Every Story Needs a HeroWhaley Children’s Center Mentor Program


By the time a child becomes a resident of Whaley Children’s Center, they have, on average, been through 12-15 different home placements, according to President/CEO Mindy Williams. “During their time at Whaley, they are provided with a sense of home and family, and eventually become kids again,” she states.

Every story needs a hero, says Williams, and you can be one by joining Whaley’s Mentor Program and taking the opportunity to impact the life of a foster child. The program is dedicated to providing sustainable, one-on-one mentoring relationships for abused and neglected youth residing at the Center.

According to Nina James, Executive Assistant and Mentor Program Coordinator, Whaley currently houses 36 children and has eight mentors. “We had to pause our Mentor Program during the height of the pandemic and then again due to staffing shortages,” she reports. “It took a bit longer than we wanted to get it going again.


“Thanks to the power of mentorship and the care of their mentors, the lives of these foster children are transformed. They learn that they are not defined by their pasts, but rather, they have the potential to shape their own futures. With newfound hope and determination, they embark on a journey of healing and growth, knowing they have someone by their side, cheering them on every step of the way. And so, with the support of their mentors and the community, the kids begin to thrive, proving that a little guidance and love could make all the difference in the world. Together, we can create a brighter future for our kids, offering them the stability, care and guidance they both need and deserve.”

– Mindy Williams, President and CEO


“I love running this program for our kids and community!” James exclaims. “I have seen some really great and supportive relationships develop and actually last, even when the children have transitioned out of the Center. I hope we are able to get back to the time when every child had their own mentor, and we had a waiting list of community members who wanted to be part of the program.”

As a Whaley mentor, you get to spend one-on-one time with a child at the Center, Williams notes. “All mentor/mentee matches are made with your interests in mind, ensuring that each pair has something in common. Mentors visit their mentees a total of four hours a month which can be one hour per week or distributed to suit your schedule. The first four to six visits have to be on our campus; after that, you can take your mentee to the places and events that you will enjoy together.”

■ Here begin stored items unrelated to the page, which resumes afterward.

(** * Inferno Guide API: the circle catalog and the journey builder

    A shallow embedding of [main.py].  Python integers are [Z], Python
    strings are [string] (the bytes of their UTF-8 encoding), the two
    lookup dictionaries are [gmap]s, the [set] of circle identifiers is a
    [gset Z], and the two [for] loops of [build_journey] are written as
    recursive functions that thread the list they append to. *)

From Stdlib Require Import Ascii.
From stdpp Require Import gmap strings list sorting fin_maps.

Local Open Scope string_scope.
Local Open Scope list_scope.
Local Open Scope Z_scope.

(** ** Data model *)

Module Circle.
Record t := mk {
  id : Z;
  name : string;
  sin : string;
  guardians : list string;
  punishment : string;
  motto : string;
  color : string;
  quote : option string
}.
End Circle.

Module JourneyRequest.
Record t := mk {
  mood : string;
  interest : string;
  intensity : Z
}.
End JourneyRequest.

Module JourneyStop.
Record t := mk {
  circle_id : Z;
  title : string;
  takeaway : string
}.
End JourneyStop.

Module JourneyResponse.
Record t := mk {
  title : string;
  path : list JourneyStop.t;
  note : string
}.
End JourneyResponse.
Lemma worldOk_timerFires (w w' : World) :
  worldOk w -> timerFires w w' -> worldOk w'.
Proof.
  intros H Hfire. destruct Hfire as [w t Ht]. unfold worldOk in *.
  destruct (timerTask t) eqn:Etask; simpl.
  - destruct H as [Hnd [Hlt [Hupd [Hpend Htip]]]].
    pose proof (Hupd t Ht Etask) as Hp.
    assert (H : timersOk (Some (timerId t)) (tooltipTimeout (this w)) (host w))
      by (rewrite <- Hp; exact (conj Hnd (conj Hlt (conj Hupd (conj Hpend Htip))))).
    apply timersOk_clear_pending in H.
    unfold filterUpdateCallback. simpl.
    destruct (tooltipElement (this w)); exact H.
  - assert (H' : timersOk (pendingFilterUpdate (this w)) (tooltipTimeout (this w))
                   (clearTimeout (timerId t) (host w))).
    { apply timersOk_clear_other; [assumption |].
      intros t' Ht' Hid. destruct H as [Hnd _].
      rewrite (timer_unique _ t' t Hnd Ht' Ht Hid), Etask. discriminate. }
    unfold tooltipCallback. simpl.
    destruct (tooltipElement (this w)); exact H'.
Qed.

Lemma worldOk_selectAllInGroup (groupKey : string) (w : World) :
  worldOk w -> worldOk (selectAllInGroup groupKey w).
Proof.
  intros H. unfold selectAllInGroup.
  case_group;
    try assumption; apply worldOk_scheduleFilterUpdate; exact H.
Qed.

Lemma worldOk_selectAllChildrenInHierarchy (groupKey path : string) (w : World) :
  worldOk w -> worldOk (selectAllChildrenInHierarchy groupKey path w).
Proof.
  intros H. unfold selectAllChildrenInHierarchy.
  case_group;
    try assumption.
  destruct (findHierarchyNode _ _); [| assumption].
  apply worldOk_scheduleFilterUpdate. exact H.
Qed.
(** * FeatureLoader (modules/nuclide-commons-atom/FeatureLoader.js)

    A shallow embedding of the feature loader: the pure helpers
    ([reorderFeatures], [groupFeatures], [getEnabledFeatures]) are Rocq
    functions; the methods that talk to Atom ([load], [activate],
    [updateActiveFeatures], [deactivate], [serialize]) are programs of a
    small state-and-exception monad whose state is the loader object
    together with the log of the host calls and their outcomes. The two
    reads of [atom.config.get] and the load settings read when the module
    is loaded are not logged: what they answer is given to the methods
    ([AtomConfig], [devMode]). *)

From Stdlib Require Import ZArith String Ascii List Sorted.
From stdpp Require Import base option list gmap strings pretty fin_maps sorting.

Local Open Scope Z_scope.

(** ** JavaScript values *)

(** The values that reach the loader through configuration and package
    metadata: rule values, service descriptors, raw group definitions.
    [JsObject] stands for any non-null object that is not an array, a
    function included. *)
Inductive JsValue :=
| JsUndefined
| JsNull
| JsBool (b : bool)
| JsNumber (n : Z)
| JsString (s : string)
| JsArray (items : list string)
| JsObject.

#[global] Instance JsValue_eq_dec : EqDecision JsValue.
Proof. solve_decision. Defined.

(** [Boolean(v)]. *)
Definition Boolean (v : JsValue) : bool :=
  match v with
  | JsUndefined | JsNull => false
  | JsBool b => b
  | JsNumber n => negb (n =? 0)
  | JsString s => negb (String.eqb s "")
  | JsArray _ | JsObject => true
  end.

(** [v == null]: true of [null] and [undefined] only. *)
Definition loose_eq_null (v : JsValue) : bool :=
  match v with
  | JsUndefined | JsNull => true
  | _ => false
  end.

(** [v === w] on the primitive values compared in this file. *)
Definition strict_eq (v w : JsValue) : bool := bool_decide (v = w).

(** The names under which [Object.prototype] has a property: a plain
    object that has no property of its own under one of them answers with
    the inherited one, a function (the prototype itself for [__proto__]). *)
Definition Object_prototype : list string :=
  ["constructor"; "__defineGetter__"; "__defineSetter__"; "hasOwnProperty";
   "__lookupGetter__"; "__lookupSetter__"; "isPrototypeOf";
   "propertyIsEnumerable"; "toString"; "valueOf"; "__proto__";
   "toLocaleString"].

(** [obj[key]] on a plain object, given as the map of its own properties:
    the own property, or else the one inherited from [Object.prototype], or
    else [undefined]. *)
Definition getProperty (o : gmap string JsValue) (key : string) : JsValue :=
  match o !! key with
  | Some v => v
  | None => if bool_decide (key ∈ Object_prototype) then JsObject else JsUndefined
  end.

(** [idx(obj, _ => _[key])]: [obj[key]], or [undefined] when the object is
    null. *)
Definition idx (obj : option (gmap string JsValue)) (key : string) : JsValue :=
  match obj with
  | None => JsUndefined
  | Some o => getProperty o key
  end.

(** ** JSON data

    The configuration schema a feature brings along ([atomConfig],
    [nuclide.config]) is part of its package.json. An object is the list of
    its own properties in key order, each key once. *)
#[warnings="-register-all"] Inductive Json :=
| JsonNull
| JsonBool (b : bool)
| JsonNumber (n : Z)
| JsonString (s : string)
| JsonArray (items : list Json)
| JsonObject (props : list (string * Json)).

#[global] Instance Json_eq_dec : EqDecision Json.
Proof.
  unfold EqDecision, Decision. fix Json_eq_dec 1. intros a b.
  decide equality.
  all: try apply bool_dec. all: try apply Z.eq_dec. all: try apply string_dec.
  - apply List.list_eq_dec. exact Json_eq_dec.
  - apply List.list_eq_dec. intros p q. decide equality. apply string_dec.
Defined.

(** ** Features *)

(** The package metadata of a feature. [providedServices] and
    [consumedServices], whose keys [buildConfig] enumerates, are lists of
    own properties in key order, each key once; [nuclide] is absent, or an
    object whose [config] may be absent. *)
Record FeaturePkg := {
  name : string;
  atomConfig : option (list (string * Json));
  consumedServices : option (list (string * JsValue));
  description : option string;
  displayName : option string;
  nuclide : option (option (list (string * Json)));
  providedServices : option (list (string * JsValue));
  featureGroups : option (list string);
}.

(** A feature is a JavaScript object: [ref] is its identity, so two objects
    with equal fields are still two features. Features are never mutated,
    hence comparing by identity is comparing the whole record. *)
Record Feature := {
  ref : nat;
  path : string;
  pkg : FeaturePkg;
}.

#[global] Instance FeaturePkg_eq_dec : EqDecision FeaturePkg.
Proof. solve_decision. Defined.

#[global] Instance Feature_eq_dec : EqDecision Feature.
Proof. solve_decision. Defined.

Definition ALWAYS_ENABLED : string := "always".
Definition NEVER_ENABLED : string := "never".
Definition DEFAULT : string := "default".
Definition REQUIRED_FEATURE_GROUP : string := "nuclide-required".

(** ** [path.basename] (POSIX)

    Trailing slashes are ignored; the result is what follows the last
    remaining slash. *)
Definition is_slash (c : ascii) : bool := Ascii.eqb c "/"%char.

Fixpoint drop_slashes (cs : list ascii) : list ascii :=
  match cs with
  | c :: cs' => if is_slash c then drop_slashes cs' else cs
  | [] => []
  end.

Fixpoint take_component (cs : list ascii) : list ascii :=
  match cs with
  | c :: cs' => if is_slash c then [] else c :: take_component cs'
  | [] => []
  end.

Definition basename (p : string) : string :=
  string_of_list_ascii
    (rev (take_component (drop_slashes (rev (list_ascii_of_string p))))).

Definition packageNameFromPath (pkgPath : string) : string := basename pkgPath.

(** The plain object with the given own properties: where a key is listed
    more than once, its last value stands. *)
Definition Object_fromEntries {A} (entries : list (string * A)) : gmap string A :=
  fold_left (fun o entry => <[fst entry := snd entry]> o) entries ∅.

Definition packageIsRepositoryProvider (pkg : FeaturePkg) : bool :=
  Boolean (idx (Object_fromEntries <$> providedServices pkg)
               "atom.repository-provider").

Definition getFeatureDefaultValue (feature : Feature) : string :=
  let name := packageNameFromPath (path feature) in
  if String.prefix "sample-" name then NEVER_ENABLED else DEFAULT.

(** ** [Set<Feature>]

    A JavaScript [Set] iterates in insertion order and holds each object
    once: a duplicate-free list, oldest element first. *)
Definition Set_has (s : list Feature) (x : Feature) : bool :=
  bool_decide (x ∈ s).

Definition Set_add (s : list Feature) (x : Feature) : list Feature :=
  if Set_has s x then s else s ++ [x].

(** [new Set(iterable)]. *)
Definition new_Set (values : list Feature) : list Feature :=
  fold_left Set_add values [].

(** Modelled from the spec: [setUnion] of nuclide-commons/collection is not
    among the sources; section 4.3 uses it as "the union of [groupIndex[g]]
    for each selected group [g]", a fresh set receiving the members of each
    argument in turn. *)
Definition setUnion (sets : list (list Feature)) : list Feature :=
  new_Set (concat sets).

(** Modelled from the spec: [MultiMap] of nuclide-commons/collection is not
    among the sources; sections 3 and 4.3 describe the group index as a
    mapping from a group name to a set of features whose lookup gives the
    "empty set if absent". [set] replaces the binding of a key by the set of
    the given values. *)
Definition MultiMap_get (key : string) (m : gmap string (list Feature))
  : list Feature :=
  default [] (m !! key).

(** Modelled from the spec: [MultiMap.set], by which [groupFeatures] binds a
    group name to "the set of catalog features declared as members"
    (section 2). *)
Definition MultiMap_set (key : string) (values : list Feature)
    (m : gmap string (list Feature)) : gmap string (list Feature) :=
  <[key := new_Set values]> m.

Becoming a Whaley mentor can be life-changing for both mentee and mentor. “I became a mentor at the Center after connecting with a young lady through Zonta Club,” says Jennifer Koester, Director of Independent Living. “I quickly became her ‘person’ and we still have a relationship years later. Now, as a Whaley staff member, I see from the other side how important mentoring is for our kids. They are surrounded by social workers, therapists, court employees and attorneys. They need a person, and that is what our Mentor Program is all about.”

Mentoring a child is powerful stuff, according to Amy Anderson, Director of Human Resources and Agency Operations. “It has the ability to change the trajectory of a child’s life,” she shares, adding that research demonstrates that it only takes three positive adult role models to change a child’s life, regardless of the circumstances the child comes from. “Whaley kids often have had few, if any, positive adult supporters who are there for them through thick and thin and they very much treasure the one-on-one attention they usually only get from a mentor.”

How do you become a mentor at Whaley Children’s Center?

Prospective Mentors complete an application and screening process. According to Whaley’s Mentor Program Handbook, applicants must be at least 21 years old, interested in working with young people and willing to complete the screening process. They must be willing to adhere to all program policies and procedures, be dependable and consistent in meeting the time commitments. Mentors must communicate regularly with program staff, submit activity information and take constructive feedback regarding mentoring activities. They must have access to an insured automobile and a good driving record, as well as a clean criminal and Central Registry history. Mentors do not use alcohol or controlled substances in an inappropriate manner.

What are the desired qualities of a Mentor?

A Mentor must be a willing listener, encouraging and supportive, patient and flexible, tolerant and respectable of individual differences.

What is a Mentor’s role?

Mentoring includes taking the lead in supporting a young person through an ongoing, one-to-one relationship; serving as a positive role model and friend; building the relationship by planning and participating in activities together; striving for mutual respect; building self-esteem and motivation; helping set goals and working toward accomplishing them.

What is the time commitment?

For one year, the Mentor will spend a minimum of four to six hours per month with the Mentee, communicating with them weekly. The first four visits must take place on Whaley grounds to allow the relationship to develop. Mentors attend an initial Mentor Orientation session, as well as additional training throughout the duration of the mentoring relationship. Attending Mentor/Mentee group events, mentor support groups and program recognition events is optional.